Exercise -
For this exercise, reproduce the entries below exactly, but only from the line containing "option (Z * list" through the line containing "Module Gcp.", both included.

Start of Data to use

(** The order in which a request's groups are listed does not matter.  The
    verdict of a spot fleet request over the same ids in another order is the
    same in state, counts, message, finality and diagnostic category, and the
    instances are the same up to order. *)
Theorem spot_order_irrelevant describe active details ids ids' n :
  ids ≡ₚ ids' →
  let out := spot_check_hosts_status describe active details ids n in
  let out' := spot_check_hosts_status describe active details ids' n in
  out.1 ≡ₚ out'.1 ∧ verdict_equiv out.2 out'.2.
Proof.
  intros H. unfold spot_check_hosts_status.
  destruct ids as [|i ids]; [by apply Permutation_nil_l in H as <-|].
  destruct ids' as [|i' ids']; [by apply Permutation_nil_r in H|].
  set (check := λ id, _get_spot_fleet_status describe active details id n). apply (collect_perm check) in H.
  unfold combine_results.
  destruct (collect check (i :: ids)) as [|r [|r2 rs]].
  - by apply Permutation_nil_l in H as <-.
  - apply Permutation_singleton_l in H as <-. done.
  - destruct (collect check (i' :: ids')) as [|s [|s2 ss]].
    + by apply Permutation_nil_r in H.
    + by apply Permutation_singleton_r in H.
    + destruct r, s. cbn [fst snd]. split; [apply concat_perm|]; by rewrite H.
Qed.
(* ===== verification/CloudVerdict.v ===== *)
(** * Azure, GCP and OCI capacity verdicts

    [_build_provider_fulfilment] of Azure's [resource_metadata_service.py] and of
    GCP's [inventory_service.py], and the verdict part of OCI's
    [get_instance_status] ([oci_compute_handler.py]), with the shortfall summary
    of Azure.  An instance is its status text; a missing one is [""]. *)

From stdpp Require Import base strings list sets.
From Stdlib Require Import ZArith Lia.
From S2P Require Import Prelude RequestTypes Diagnostic RequestAggregate FulfilmentSM Verdict.
Open Scope Z_scope.

(** A verdict without instance counts. *)
Definition unit_verdict (state message : string) (target : option Z) (fulfilled : Z)
  : ProviderFulfilment :=
  {| pf_state := state; pf_message := message; pf_target_units := target;
     pf_fulfilled_units := Some fulfilled; pf_running_count := None; pf_pending_count := None;
     pf_failed_count := None; pf_final := false; pf_diagnostic := None |}.

Module Azure.
Definition _RUNNING_STATES : list string := ["running"].
Definition _PENDING_STATES : list string := ["pending"; "creating"; "starting"; "updating"; "unknown"].
Definition _FAILED_STATES : list string := ["failed"; "terminated"].

Definition in_states (states : list string) (s : string) : bool := str_lower s ∈? states.
Definition _count_statuses (instances : list string) (states : list string) : Z :=
  tally (in_states states) instances.

(** [metadata["fleet_capacity_fulfilment"]] when it is a dict: a unit that is not
    an integer is [None]. *)
Record capacity := mk_capacity {
  cap_target : option Z;
  cap_fulfilled : option Z;
  cap_state : string
}.

Record input := mk_input {
  has_fleet_errors : bool;                    (* [fleet_errors] is not empty *)
  in_capacity : option capacity;
  in_instances : list string;
  in_target : option Z
}.

Definition of_target (prefix : string) (running : Z) (target : option Z) (without : string) : string :=
  match target with
  | Some t => prefix +:+ fmt running +:+ "/" +:+ fmt t
  | None => without
  end.

(** The verdict from the observed statuses. *)
Definition by_statuses (i : input) : ProviderFulfilment :=
  let running := _count_statuses (in_instances i) _RUNNING_STATES in
  let pending := _count_statuses (in_instances i) _PENDING_STATES in
  let failed := _count_statuses (in_instances i) _FAILED_STATES in
  let target := in_target i in
  if has_fleet_errors i && (running =? 0) then
    unit_verdict "failed" "Azure provisioning failed before capacity became available" target running
  else if match target with Some t => (0 <? t) && (t <=? running) | None => false end
          && (failed =? 0) then
    unit_verdict "fulfilled" (of_target "Azure instances running: " running target EmptyString)
      target running
  else if (0 <? failed) && (pending =? 0) then
    unit_verdict (if 0 <? running then "partial" else "failed")
      (of_target "Azure instance shortfall: " running target
         ("Azure instance failure: " +:+ fmt running +:+ " running")) target running
  else
    unit_verdict "in_progress"
      (of_target "Azure instances provisioning: " running target
         ("Azure instances provisioning: " +:+ fmt running +:+ " running")) target running.

Definition _build_provider_fulfilment (i : input) : ProviderFulfilment :=
  match in_capacity i with
  | Some (mk_capacity (Some target) (Some fulfilled) state) =>
      let share := fmt fulfilled +:+ "/" +:+ fmt target in
      if (target <=? fulfilled) && (0 <? target) && negb (has_fleet_errors i) then
        unit_verdict "fulfilled" ("Azure capacity fulfilled: " +:+ share) (Some target) fulfilled
      else if (str_lower state ≟ "failed") || has_fleet_errors i then
        unit_verdict (if 0 <? fulfilled then "partial" else "failed")
          ("Azure capacity shortfall: " +:+ share) (Some target) fulfilled
      else
        unit_verdict "in_progress" ("Azure capacity provisioning: " +:+ share) (Some target) fulfilled
  | _ => by_statuses i
  end.

(** What the verdict is about: the scale set's units when known, else instances. *)
Definition observe (i : input) : observation :=
  let running := _count_statuses (in_instances i) _RUNNING_STATES in
  let pending := _count_statuses (in_instances i) _PENDING_STATES in
  match in_capacity i with
  | Some (mk_capacity (Some target) (Some fulfilled) _) => mk_obs target fulfilled fulfilled pending
  | _ => mk_obs (default running (in_target i)) running running pending
  end.

Definition admits (i : input) : Prop :=
  match in_capacity i with
  | Some c => match cap_fulfilled c with Some n => 0 ≤ n | None => True end
  | None => True
  end.

#[global] Instance azure_sound : SoundVerdict admits observe _build_provider_fulfilment.
Proof.
  intros i Hi. unfold admits, observe, _build_provider_fulfilment in *.
  assert (sound_verdict
    (mk_obs (default (_count_statuses (in_instances i) _RUNNING_STATES) (in_target i))
       (_count_statuses (in_instances i) _RUNNING_STATES)
       (_count_statuses (in_instances i) _RUNNING_STATES)
       (_count_statuses (in_instances i) _PENDING_STATES)) (by_statuses i)) as Hst.
  { unfold by_statuses.
    assert (0 ≤ _count_statuses (in_instances i) _RUNNING_STATES) by apply tally_nonneg.
    destruct (in_target i) as [t|]; cbn [default];
      repeat match goal with |- context [if ?b then _ else _] => destruct b eqn:? end; solve_verdict. }
  destruct (in_capacity i) as [[[t|] [n|] st]|]; try done. cbn in Hi.
  repeat match goal with |- context [if ?b then _ else _] => destruct b eqn:? end; solve_verdict.
Qed.

(** [augment_shortfall_metadata]: the missing units and the distinct causes, when
    there is anything to say. *)
Definition augment_shortfall_metadata (capacity_units : option (Z * Z)) (error_codes : list string)
  : option (Z * list string) :=
  match capacity_units with
  | None => None
  | Some (target, fulfilled) =>
      if (target <=? fulfilled) && bool_decide (error_codes = []) then None
      else Some (Z.max (target - fulfilled) 0,
                 dedup_by id ((λ c, if c ≟ EmptyString then "Unknown" else c) <$> error_codes))
  end.
End Azure.

Module Gcp.
Definition failed_states : list string := ["failed"; "stopped"; "terminated"].

Definition _build_provider_fulfilment (instances : list string) (requested_count : option Z)
  : ProviderFulfilment :=
  let total := Z.of_nat (length instances) in
  let target := default total requested_count in
  let running := tally (λ s, s ≟ "running") instances in
  let failed := tally (λ s, s ∈? failed_states) instances in
  let pending := Z.max (total - running - failed) 0 in
  if target =? 0 then verdict "fulfilled" "No instances requested" 0 0 0 0 0 false
  else if target <=? running then
    verdict "fulfilled" ("All " +:+ fmt target +:+ " GCP instances are running")
      target running running pending failed false
  else if negb (failed =? 0) && (running =? 0) && (pending =? 0) then
    verdict "failed"
      ("GCP provisioning failed for " +:+ fmt failed +:+ "/" +:+ fmt target +:+ " instances")
      target running running pending failed false
  else if negb (failed =? 0) && negb (running =? 0) then
    verdict "partial"
      ("GCP provisioned " +:+ fmt running +:+ "/" +:+ fmt target +:+ " instances with " +:+
       fmt failed +:+ " failed")
      target running running pending failed false
  else
    verdict "in_progress"
      ("GCP provisioning in progress: " +:+ fmt running +:+ "/" +:+ fmt target +:+
       " instances running")
      target running running pending failed false.

Definition observe (i : list string * option Z) : observation :=
  let running := tally (λ s, s ≟ "running") i.1 in
  mk_obs (default (Z.of_nat (length i.1)) i.2) running running
    (Z.max (Z.of_nat (length i.1) - running - tally (λ s, s ∈? failed_states) i.1) 0).

#[global] Instance gcp_sound :
  SoundVerdict (λ _, True) observe (λ i, _build_provider_fulfilment i.1 i.2).
Proof.
  intros [l requested] _. unfold observe, _build_provider_fulfilment. cbn [fst snd].
  pose proof (tally_nonneg (λ s, s ≟ "running") l). cbn beta in *.
  repeat match goal with |- context [if ?b then _ else _] => destruct b eqn:? end;
    repeat match goal with H : (_ && _)%bool = true |- _ => apply andb_true_iff in H as [? ?] end;
    rewrite ?negb_true_iff in *; solve_verdict.
Qed.
End Gcp.

Module Oci.
(** The domain status of a lifecycle state. *)
Definition lifecycle_map : dict string :=
  [("RUNNING", "running"); ("PROVISIONING", "pending"); ("STARTING", "pending");
   ("STOPPING", "stopping"); ("STOPPED", "stopped"); ("TERMINATING", "shutting-down");
   ("TERMINATED", "terminated")].
Definition status_of (lifecycle_state : string) : string :=
  default "unknown" (dget lifecycle_state lifecycle_map).

Definition failed_states : list string := ["stopped"; "terminated"; "failed"].

(** The verdict of [get_instance_status]; a return counts terminated instances. *)
Definition status_fulfilment (is_return : bool) (statuses : list string) (target : Z)
  : ProviderFulfilment :=
  let running := tally (λ s, s ≟ "running") statuses in
  let failed := tally (λ s, s ∈? failed_states) statuses in
  let pending := Z.max (target - running - failed) 0 in
  if is_return then
    let terminated := tally (λ s, s ≟ "terminated") statuses in
    verdict (if target <=? terminated then "fulfilled" else "in_progress")
      ("OCI: " +:+ fmt terminated +:+ "/" +:+ fmt target +:+ " instances terminated")
      target terminated running (Z.max (target - terminated) 0) 0 false
  else
    let state :=
      if target <=? running then "fulfilled"
      else if negb (failed =? 0) && (pending =? 0) then
        (if running =? 0 then "failed" else "partial")
      else "in_progress" in
    verdict state ("OCI: " +:+ fmt running +:+ "/" +:+ fmt target +:+ " instances running")
      target running running pending failed false.

Record input := mk_input {
  in_return : bool;
  in_statuses : list string;
  in_target : Z
}.

Definition observe (i : input) : observation :=
  let running := tally (λ s, s ≟ "running") (in_statuses i) in
  let terminated := tally (λ s, s ≟ "terminated") (in_statuses i) in
  let failed := tally (λ s, s ∈? failed_states) (in_statuses i) in
  if in_return i then mk_obs (in_target i) terminated running (Z.max (in_target i - terminated) 0)
  else mk_obs (in_target i) running running (Z.max (in_target i - running - failed) 0).

#[global] Instance oci_sound :
  SoundVerdict (λ _, True) observe (λ i, status_fulfilment (in_return i) (in_statuses i) (in_target i)).
Proof.
  intros [ret l target] _. unfold observe, status_fulfilment. cbn [in_return in_statuses in_target].
  pose proof (tally_nonneg (λ s, s ≟ "running") l). cbn beta in *.
  destruct ret;
    repeat match goal with |- context [if ?b then _ else _] => destruct b eqn:? end; solve_verdict.
Qed.
End Oci.

(** ** The same fleet, three clouds *)

(** Stopped machines are judged differently.  When every instance of a
    request is stopped, and there are at least as many as requested, GCP and OCI
    report the request failed (a settled state), Azure reports it in progress. *)
Theorem stopped_instances_verdicts n target :
  0 < target ≤ Z.of_nat n →
  let l := replicate n "stopped" in
  pf_state (Gcp._build_provider_fulfilment l (Some target)) = "failed" ∧
  pf_state (Oci.status_fulfilment false l target) = "failed" ∧
  pf_state (Azure._build_provider_fulfilment (Azure.mk_input false None l (Some target))) = "in_progress".
Proof.
  intros Ht l.
  assert (∀ p : string → bool, p "stopped" = false → tally p l = 0) as H0.
  { intros p Hp. apply tally_none. by intros x [-> _]%elem_of_replicate. }
  assert (∀ p : string → bool, p "stopped" = true → tally p l = Z.of_nat n) as H1.
  { intros p Hp. rewrite (tally_all p); [subst l; by rewrite length_replicate|].
    by intros x [-> _]%elem_of_replicate. }
  unfold Gcp._build_provider_fulfilment, Oci.status_fulfilment, Azure._build_provider_fulfilment,
    Azure.by_statuses, Azure._count_statuses. cbn [Azure.in_capacity Azure.in_instances Azure.in_target
    Azure.has_fleet_errors default id].
  rewrite !(H0 (λ s, s ≟ "running")), !(H1 (λ s, s ∈? Gcp.failed_states)),
    !(H1 (λ s, s ∈? Oci.failed_states)), !(H0 (Azure.in_states _)) by done.
  assert (length l = n) as -> by (subst l; apply length_replicate).
  split; [|split].
  - split_tests; try done; exfalso; lia.
  - cbn [verdict pf_state]. split_tests; try done; exfalso; lia.
  - cbn [andb]. split_tests; try done; exfalso; lia.
Qed.

Lemma stopped_instances_verdicts_witness :
  pf_state (Gcp._build_provider_fulfilment ["stopped"; "stopped"] (Some 2)) = "failed".
Proof. apply (stopped_instances_verdicts 2 2). lia. Defined.
Definition compute_workload_fulfilment (kind : string) (instances : list instance)
    (requested_count : Z) (view : workload_view) : ProviderFulfilment :=
  let running := tally is_running instances in
  let pending := tally is_pending instances in
  let failed := tally is_failed instances in
  let ready := default running (wv_ready_replicas view) in
  if (requested_count <=? ready) && (failed =? 0) && (0 <? requested_count) then
    verdict "fulfilled"
      (kind +:+ " ready: " +:+ fmt ready +:+ "/" +:+ fmt requested_count +:+ " replicas")
      requested_count ready ready pending failed false
  else if 0 <? pending then
    verdict "in_progress"
      (kind +:+ " scaling up: " +:+ fmt ready +:+ "/" +:+ fmt requested_count +:+ " ready, " +:+
       fmt pending +:+ " pending")
      requested_count ready ready pending failed false
  else if (0 <? failed) && (failed =? Z.of_nat (length instances)) && (0 <? Z.of_nat (length instances))
  then verdict "failed" ("All " +:+ fmt failed +:+ " replica pod(s) failed")
         requested_count 0 ready pending failed false
  else if (0 <? failed) && (pending =? 0) && (ready =? 0) then
    verdict "failed"
      (kind +:+ " not progressing: " +:+ fmt failed +:+
       " pod(s) failed, none pending or ready (partial cache view possible)")
      requested_count 0 0 0 failed false
  else if 0 <? ready then
    verdict "partial" (kind +:+ " partial: " +:+ fmt ready +:+ "/" +:+ fmt requested_count +:+ " ready")
      requested_count ready ready pending failed false
  else verdict "in_progress" (kind +:+ " starting") requested_count 0 ready pending failed false.

Definition deployment_compute_fulfilment := compute_workload_fulfilment "Deployment".
Definition statefulset_compute_fulfilment := compute_workload_fulfilment "StatefulSet".

(** ** Jobs *)

Record job_view := mk_job_view {
  jv_active : option Z;
  jv_succeeded : option Z;
  jv_failed : option Z;
  jv_conditions : list condition
}.

Definition empty_job_view : job_view := mk_job_view None None None [].

Definition read_job_status (answer : result (option job_view)) : job_view :=
  match answer with Ok (Some s) => s | _ => empty_job_view end.

Definition condition_true (ty : string) (c : condition) : bool :=
  (cond_type c ≟ Some ty) && (cond_status c ≟ Some "True").

Definition _is_terminal (v : job_view) : bool :=
  existsb (λ c, condition_true "Complete" c || condition_true "Failed" c) (jv_conditions v).

(** The loop over the conditions: the first terminal one decides. *)
Fixpoint job_condition_verdict (v : job_view) (requested_count : Z) (conds : list condition)
  : option ProviderFulfilment :=
  match conds with
  | [] => None
  | c :: rest =>
      let target := Z.max requested_count 0 in
      if condition_true "Complete" c then
        let succeeded := default target (jv_succeeded v) in
        Some (verdict "fulfilled"
                ("Job complete: " +:+ fmt succeeded +:+ "/" +:+ fmt target +:+ " succeeded")
                target succeeded succeeded 0 (default 0 (jv_failed v)) false)
      else if condition_true "Failed" c then
        let succeeded := default 0 (jv_succeeded v) in
        Some (verdict "failed" ("Job failed: " +:+ default "None" (cond_reason c))
                target succeeded succeeded 0 (default 0 (jv_failed v)) false)
      else job_condition_verdict v requested_count rest
  end.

End of Data to use

Solution below -
  : option (Z * list string) :=
  match capacity_units with
  | None => None
  | Some (target, fulfilled) =>
      if (target <=? fulfilled) && bool_decide (error_codes = []) then None
      else Some (Z.max (target - fulfilled) 0,
                 dedup_by id ((λ c, if c ≟ EmptyString then "Unknown" else c) <$> error_codes))
  end.
End Azure.

Module Gcp.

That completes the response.